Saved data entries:
(* ===== verification/StaThm.v ===== *)
(** * What holds of stations and identifiers *)

From stdpp Require Import gmap relations.
From S2P Require Import Prelude PhlQueue PhlDef RxReorder RxRing TxRing StaInfo StaInv StaOps.

(** ** Reachable states *)

Section reach.
Context {H : Type}.
Implicit Types (i j : sta_info H).

(** Stations are allocated for existing roles and freed while they are
    stations of a role; addresses change when a link comes up; the transmit
    path does not change which identifiers have rings. *)
Inductive sta_step : sta_info H -> sta_info H -> Prop :=
| SAlloc addr r i : (r < length (wroles i))%nat -> sta_step i (snd (__phl_alloc_stainfo addr r i))
| SAllocHw r k i : (r, k) ∈ members i -> sta_step i (snd (phl_alloc_stainfo_hw k i))
| SFree r k i : (r, k) ∈ members i -> sta_step i (snd (__phl_free_stainfo k i))
| SFreeSw r k i : (r, k) ∈ members i -> sta_step i (snd (__phl_free_stainfo_sw k i))
| SFreeHw r k i : (r, k) ∈ members i -> sta_step i (snd (__phl_free_stainfo_hw k i))
| SRole r i : (r < length (wroles i))%nat -> sta_step i (phl_wifi_role_free_stainfo r i)
| SRoleSw r i : (r < length (wroles i))%nat -> sta_step i (phl_wifi_role_free_stainfo_sw r i)
| SRoleHw r i : sta_step i (phl_wifi_role_free_stainfo_hw r i)
| SAddr k addr i : sta_step i (upd_sta k (set_mac_addr addr) i)
| STx tx i : tl_macid <$> t_ring_list tx = tl_macid <$> t_ring_list (sx_tx i) -> sta_step i (set_sx_tx tx i)
| SEnv hal mem i : sta_step i (set_sx_mem mem (set_sx_hal hal i)).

* Description of the task *
Check each line above for the string "length" and copy every line that has it.

* Response *
| SAlloc addr r i : (r < length (wroles i))%nat -> sta_step i (snd (__phl_alloc_stainfo addr r i))
| SRole r i : (r < length (wroles i))%nat -> sta_step i (phl_wifi_role_free_stainfo r i)
| SRoleSw r i : (r < length (wroles i))%nat -> sta_step i (phl_wifi_role_free_stainfo_sw r i)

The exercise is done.